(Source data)
□ □ □ □ □ □ □

Lemma b64_step6 v p rest acc out :
  0 <= v < 64 -> acc mod 64 = p ->
  exists acc', b64_loop (b64_char v :: rest) acc 6 out =
      b64_loop rest acc' 4 (out ++ [byte_of ((p * 64 + v) / 16)]) /\ acc' mod 16 = v mod 16.
Proof.
  intros Hv <-. destruct (b64_step v rest acc 6 out Hv ltac:(lia)) as (acc' & E & M).
  exists acc'. split; [exact E|]. specialize (M 4 ltac:(lia)). change (2 ^ 4) with 16 in M.
  rewrite M. change (2 ^ 6) with 64. Z.to_euclidean_division_equations. lia.
Qed.

Lemma b64_step4 v p rest acc out :
  0 <= v < 64 -> acc mod 16 = p ->
  exists acc', b64_loop (b64_char v :: rest) acc 4 out =
      b64_loop rest acc' 2 (out ++ [byte_of ((p * 64 + v) / 4)]) /\ acc' mod 4 = v mod 4.
Proof.
  intros Hv <-. destruct (b64_step v rest acc 4 out Hv ltac:(lia)) as (acc' & E & M).
  exists acc'. split; [exact E|]. specialize (M 2 ltac:(lia)). change (2 ^ 2) with 4 in M.
  rewrite M. change (2 ^ 4) with 16. Z.to_euclidean_division_equations. lia.
Qed.

Lemma b64_step2 v p rest acc out :
  0 <= v < 64 -> acc mod 4 = p ->
  exists acc', b64_loop (b64_char v :: rest) acc 2 out =
      b64_loop rest acc' 0 (out ++ [byte_of (p * 64 + v)]).
Proof.
  intros Hv <-. destruct (b64_step v rest acc 2 out Hv ltac:(lia)) as (acc' & E & _).
  exists acc'. rewrite E. change (2 ^ (2 - 2)) with 1. rewrite Z.div_1_r. done.
Qed.

Ltac sixbit := Z.to_euclidean_division_equations; lia.

Lemma byte_of_eq z b : z = byte_val b -> byte_of z = b.
Proof. intros ->. apply byte_of_val. Qed.
(** C8: a hooked OS volume is a plaintext disk for whoever boots from it. Once
    the engine is installed on working firmware, any sequence of [ReadBlocks] and
    [WriteBlocks] calls through the patched instance returns what a plain disk
    holding the presented view returns, and leaves that disk's content; the view
    is the plaintext the driver presents in the data region and the raw sectors
    outside it. *)
Theorem hooked_volume_is_plaintext_disk {W} (rd : ReadBlocks W) (wr : WriteBlocks W)
    media_id ss total inv view c enc dec from_bytes_le handles h p a e m m1 ops :
  FirmwareLaws rd wr media_id ss total inv view -> CipherLaws c ss enc dec ->
  engines m !! a = Some e -> get_cipher (eng_cipher_supplier e) = Some c ->
  target_handle from_bytes_le handles e = Some h -> hh_interface h = Some p ->
  protocols m !! p = Some (mkProtocol (FirmwareRead rd) (FirmwareWrite wr) (Some ss)) ->
  find_entry (table m) p = None ->
  engine_install from_bytes_le (Ok handles) a m = (m1, Ok tt) ->
  inv (disk m) -> Forall (bop_ok (Z.to_nat ss) total) ops ->
  let g := eng_geometry e in
  let off := hg_offset_sector g in
  let b := eo_sector (hg_encrypted_offset g) in
  let n := eo_total_sectors (hg_encrypted_offset g) in
  (exists w', run_bops p media_id ops m1 =
      (set_disk w' m1, Ok (spec_bops (Z.to_nat ss) (boot_view dec g (view (disk m))) ops).2) /\
    inv w' /\ same_view total (boot_view dec g (view w'))
                (spec_bops (Z.to_nat ss) (boot_view dec g (view (disk m))) ops).1) /\
  (forall v rel, 0 <= rel < n -> 0 <= off -> off + n <= 2 ^ 64 ->
    boot_view dec g v (off + rel) = plaintext dec v off b rel) /\
  (forall v i, i < off \/ off + n <= i -> boot_view dec g v i = v i).
Proof.
  intros Hf Hc Ha Hsup Ht Hh Hp Hn Hinst Hi Hops g off b n. split; [|split].
  - rewrite (engine_install_run _ _ _ _ _ Ha), Ht, Hh, Hp in Hinst.
    destruct (hh_opens h); [|done]. cbn [negb] in Hinst.
    destruct (fill_slot _ _) as [t|] eqn:Et; [|done]. simplify_eq.
    set (m1 := patched _ _ _ _ _ _).
    refine (hooked_bops rd wr media_id ss total inv view c enc dec p a (with_block_io (Some p) e)
              Hsup ops m1 _ Hi Hops).
    constructor; unfold m1, patched; cbn [protocols engines table].
    + apply lookup_insert_eq.
    + rewrite (fill_slot_find _ _ _ _ Et Hn), bool_decide_true by done. done.
    + apply lookup_insert_eq.
  - intros. apply boot_view_data; done.
  - intros. apply boot_view_outside; done.
Qed.

Lemma hooked_volume_is_plaintext_disk_witness :
  let g := LoaderDemo.geometry in
  let P := boot_view ShiftCipher.dec g (mem_view 2 EngineDemo.disk) in
  (exists w', run_bops 5 3 LoaderDemo.ops LoaderDemo.installed =
      (set_disk w' LoaderDemo.installed, Ok (spec_bops 2 P LoaderDemo.ops).2) /\
    mem_inv 12 w' /\
    same_view 6 (boot_view ShiftCipher.dec g (mem_view 2 w')) (spec_bops 2 P LoaderDemo.ops).1) /\
  (forall v rel, 0 <= rel < 4 -> 0 <= 1 -> 1 + 4 <= 2 ^ 64 ->
    boot_view ShiftCipher.dec g v (1 + rel) = plaintext ShiftCipher.dec v 1 2 rel) /\
  (forall v i, i < 1 \/ 1 + 4 <= i -> boot_view ShiftCipher.dec g v i = v i).
Proof.
  exact (hooked_volume_is_plaintext_disk (firmware_read EngineDemo.io 3)
    (firmware_write EngineDemo.io 3) 3 2 6 (mem_inv 12) (mem_view 2) ShiftCipher.cipher
    ShiftCipher.enc ShiftCipher.dec id LoaderDemo.handles
    (mkHookHandle (Some LoaderDemo.guid) true (Some 5%nat)) 5 9 LoaderDemo.engine LoaderDemo.start
    LoaderDemo.installed LoaderDemo.ops LoaderDemo.firmware EngineDemo.cipher_laws
    eq_refl eq_refl eq_refl eq_refl eq_refl eq_refl eq_refl eq_refl LoaderDemo.boot_ops_ok).
Defined.

(** The hook is installed completely or not at all, and can be taken back.
    [install] either fails with the machine unchanged (no handle with the target
    GUID, a handle that does not open, a null interface, a full table) or patches
    exactly the first matching instance; [uninstall] then restores both function
    fields, the hook table and the engine. *)
Theorem hook_install_is_reversible {W} from_bytes_le handles (m : Machine W) a e :
  engines m !! a = Some e -> eng_block_io e = None -> eng_block_io2 e = None ->
  (forall h p, target_handle from_bytes_le handles e = Some h -> hh_interface h = Some p ->
     is_Some (protocols m !! p) /\ find_entry (table m) p = None) ->
  match engine_install from_bytes_le (Ok handles) a m with
  | (m1, Ok _) =>
      (exists h p x t, target_handle from_bytes_le handles e = Some h /\ hh_interface h = Some p /\
         protocols m !! p = Some x /\ m1 = patched p a x e t m) /\
      engine_uninstall a m1 = (m, Ok tt)
  | (m1, Err _) =>
      m1 = m /\
      (target_handle from_bytes_le handles e = None \/
       exists h, target_handle from_bytes_le handles e = Some h /\
         (hh_opens h = false \/ hh_interface h = None \/ Forall (fun s => is_Some s) (table m)))
  | (_, Panic) => False
  end.
Proof.
  intros Ha Hb Hb2 Hlive. rewrite (engine_install_run _ _ _ _ _ Ha).
  destruct (target_handle _ _ _) as [h|] eqn:Ht; [|auto].
  destruct (hh_opens h) eqn:Ho; cbn [negb]; [|eauto 6].
  destruct (hh_interface h) as [p|] eqn:Hh; [|eauto 7].
  destruct (Hlive h p eq_refl Hh) as [[x Hx] Hn]. rewrite Hx.
  destruct (fill_slot _ _) as [t|] eqn:Et.
  - split; [by eauto 10|].
    rewrite (engine_uninstall_run (patched p a x e t m) a (with_block_io (Some p) e) p
      (mkProtocol hooked_read_blocks hooked_write_blocks (media x))
      (mkHookEntry p (read_blocks x) (write_blocks x) (Some a)));
      unfold patched; cbn [engines protocols table disk]; rewrite ?lookup_insert_eq; try done.
    + f_equal. destruct m as [ps es tb d]. cbn [engines protocols table disk] in *. f_equal.
      * rewrite insert_insert_eq. apply insert_id. rewrite Hx. destruct x; done.
      * rewrite insert_insert_eq. apply insert_id. rewrite Ha. unfold with_block_io. cbn.
        destruct e. cbn in *. subst. done.
      * apply (clear_fill _ _ _ Et). done.
    + rewrite (fill_slot_find _ _ _ _ Et Hn), bool_decide_true by done. done.
  - apply fill_slot_none in Et. eauto 8.
Qed.
(* ===== verification/Provider.v ===== *)
(** * Binding policy and authorization

    The interfaces a sample implements ([lib/windrv/src/provider.rs]), the sample
    driver's implementation of them ([sample/windrv/src/provider.rs]) and the
    kernel's random source ([lib/windrv/src/rng.rs]). *)

From S2P Require Import Prelude Types Sectors Volume Xts Metadata Codec Store.

(** ** Interfaces ([provider.rs]) *)

(* src: lib/windrv/src/provider.rs:126-136 AttachContext *)
Record AttachContext (W0 : Type) : Type := mkAttachContext {
  ac_io : SectorIo W0;
  ac_vmk : bytes;
  ac_partition_guid : option Guid;
}.
Arguments mkAttachContext {W0}.
Arguments ac_io {W0}.
Arguments ac_vmk {W0}.
Arguments ac_partition_guid {W0}.

(* src: lib/windrv/src/provider.rs:138-140 DetachContext *)
Record DetachContext : Type := mkDetachContext { dc_volume_id : VolumeId }.

(** The provider keeps a state of type [P] of its own; the offset stores it
    returns live there. *)
(* src: lib/windrv/src/provider.rs:36-49 VolumeProvider *)
Record VolumeProvider (P W0 : Type) : Type := mkProvider {
  on_attach : AttachContext W0 -> M VckError (P * W0) (IoConfig (P * W0));
  on_detach : DetachContext -> M VckError (P * W0) unit;
}.
Arguments mkProvider {P W0}.
Arguments on_attach {P W0}.
Arguments on_detach {P W0}.

(* src: lib/windrv/src/provider.rs:45-48 VolumeProvider::on_detach *)
Definition default_on_detach {P W0} (_ctx : DetachContext) : M VckError (P * W0) unit := mret tt.

(* src: lib/windrv/src/provider.rs:173-177 RequestorMode *)
Inductive RequestorMode : Type := KernelMode | UserMode.

(** [at_token] is a primary token of the kernel's; [at_admin] is what
    [SeTokenIsAdmin] answers for it. *)
(* src: lib/windrv/src/provider.rs:186-190 AccessToken *)
Record AccessToken : Type := mkToken { at_token : nat; at_owned : bool; at_admin : Z }.

(** A process is [None] if its pointer is null; [primary] is
    [PsReferencePrimaryToken], the token and the answer of [SeTokenIsAdmin]. *)
(* src: lib/windrv/src/provider.rs:200-209 AccessToken::from_process *)
Definition token_from_process (primary : nat -> option (nat * Z)) (process : option nat) :
    option AccessToken :=
  p ← process;
  '(t, admin) ← primary p;
  Some (mkToken t true admin).

(* src: lib/windrv/src/provider.rs:216-221 AccessToken::from_raw *)
Definition token_from_raw (t : nat) (admin : Z) : AccessToken := mkToken t false admin.

(* src: lib/windrv/src/provider.rs:230-233 AccessToken::is_admin *)
Definition is_admin (t : AccessToken) : bool := negb (at_admin t =? 0).

(* src: lib/windrv/src/provider.rs:245-249 IoctlAuthContext *)
Record IoctlAuthContext : Type := mkAuthContext {
  ia_ioctl_code : Z;
  ia_requestor_mode : RequestorMode;
  ia_requestor_token : option AccessToken;
}.

(* src: lib/windrv/src/provider.rs:169-171 IoctlAuthorization *)
Record IoctlAuthorization : Type := mkAuthorization {
  authorize : IoctlAuthContext -> VckResult unit;
}.

(** ** The sample's policy ([sample/windrv/src/provider.rs]) *)

(* src: sample/windrv/src/provider.rs:126-136 require_administrator *)
Definition require_administrator (ctx : IoctlAuthContext) : VckResult unit :=
  match ia_requestor_mode ctx with
  | KernelMode => Ok tt
  | UserMode =>
      match ia_requestor_token ctx with
      | Some token =>
          if is_admin token then Ok tt
          else Err (PermissionDenied "administrator privilege required")
      | None => Err (PermissionDenied "administrator privilege required")
      end
  end.

(* src: sample/windrv/src/provider.rs:103-112 impl IoctlAuthorization for VckVolumeProvider *)
Definition vck_authorization : IoctlAuthorization := {|
  authorize ctx :=
    if (ia_ioctl_code ctx =? IOCTL_VCK_GET_PROGRESS) || (ia_ioctl_code ctx =? IOCTL_VCK_GET_STATUS)
    then Ok tt
    else require_administrator ctx;
|}.

Section VckProvider.
Context `{C : CryptoApi} `{A : AesApi} {W0 : Type}.
Context (RNG : option (RandomSource W0)).

(** The stores the provider has handed out; a store is named by its position. *)
Abbreviation Stores := (list (JvckMetadataStore W0)).

(** Run an operation of store [n]. *)
Definition on_store {B} (n : nat) (m : M VckError (JvckMetadataStore W0 * W0) B) :
    M VckError (Stores * W0) B := fun t =>
  match t.1 !! n with
  | None => (t, Panic)
  | Some s => let '((s', w'), r) := m (s, t.2) in ((<[n := s']> t.1, w'), r)
  end.

(** [Arc::new(store)] as a trait object. *)
Definition shared_store (n : nat) : EncryptedOffsetStore (Stores * W0) :=
  let st := Jvck_OffsetStore RNG in {|
    st_load := on_store n (st_load st);
    st_store o := on_store n (st_store st o);
    st_flush := on_store n (st_flush st);
    st_load_state := on_store n (st_load_state st);
    st_store_state d := on_store n (st_store_state st d);
  |}.

Definition push_store (s : JvckMetadataStore W0) : M VckError (Stores * W0) nat := fun t =>
  ((t.1 ++ [s], t.2), Ok (length t.1)).

(* src: sample/windrv/src/provider.rs:50-96 VckVolumeProvider::on_attach *)
Definition vck_on_attach (ctx : AttachContext W0) : M VckError (Stores * W0) (IoConfig (Stores * W0)) :=
  reader ← on_snd (Reader_open (ac_io ctx));
  let vmk := ac_vmk ctx in
  store ← on_snd (into_store reader vmk (fun replica =>
    unsealed ← mc_unseal JvckCbcCodec replica vmk;
    mret (JvckCbcCodec, unsealed)));
  sector ← on_snd (load_offset store);
  let encrypted_offset := mkEncryptedOffset sector (js_data_sector_count store) in
  let offset_sector := js_offset_sector store in
  let '(key1, key2) := fvek_keys store in
  let cipher_supplier := static_supplier (static_supplier_new key1 key2) in
  n ← push_store store;
  mret (Encrypted (Some cipher_supplier) offset_sector encrypted_offset (shared_store n)).

(* src: sample/windrv/src/provider.rs:98-100 VckVolumeProvider::on_detach *)
Definition vck_on_detach (_ctx : DetachContext) : M VckError (Stores * W0) unit := mret tt.

Definition vck_provider : VolumeProvider Stores W0 := mkProvider vck_on_attach vck_on_detach.
End VckProvider.

(** ** The kernel's random source *)

(** [bcrypt] is [BCryptGenRandom]: a status and the bytes. *)
(* src: lib/windrv/src/rng.rs:38-55 impl RandomSource for KernelRng *)
Definition KernelRng {W} (bcrypt : nat -> W -> W * (Z * bytes)) : RandomSource W := fun n w =>
  let '(w, (status, buf)) := bcrypt n w in
  (w, if status <? 0 then Err (CryptoFailed "BCryptGenRandom failed") else Ok buf).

□ □ □ □ □ □ □

# EXERCISE
Going back over the entries above, copy word for word every line from the one that has "The interfaces a" on through the one that has "kernel's random source ([lib/windrv/src/rng.rs]).".

# ANSWER FOR THIS EXERCISE
    The interfaces a sample implements ([lib/windrv/src/provider.rs]), the sample
    driver's implementation of them ([sample/windrv/src/provider.rs]) and the
    kernel's random source ([lib/windrv/src/rng.rs]). *)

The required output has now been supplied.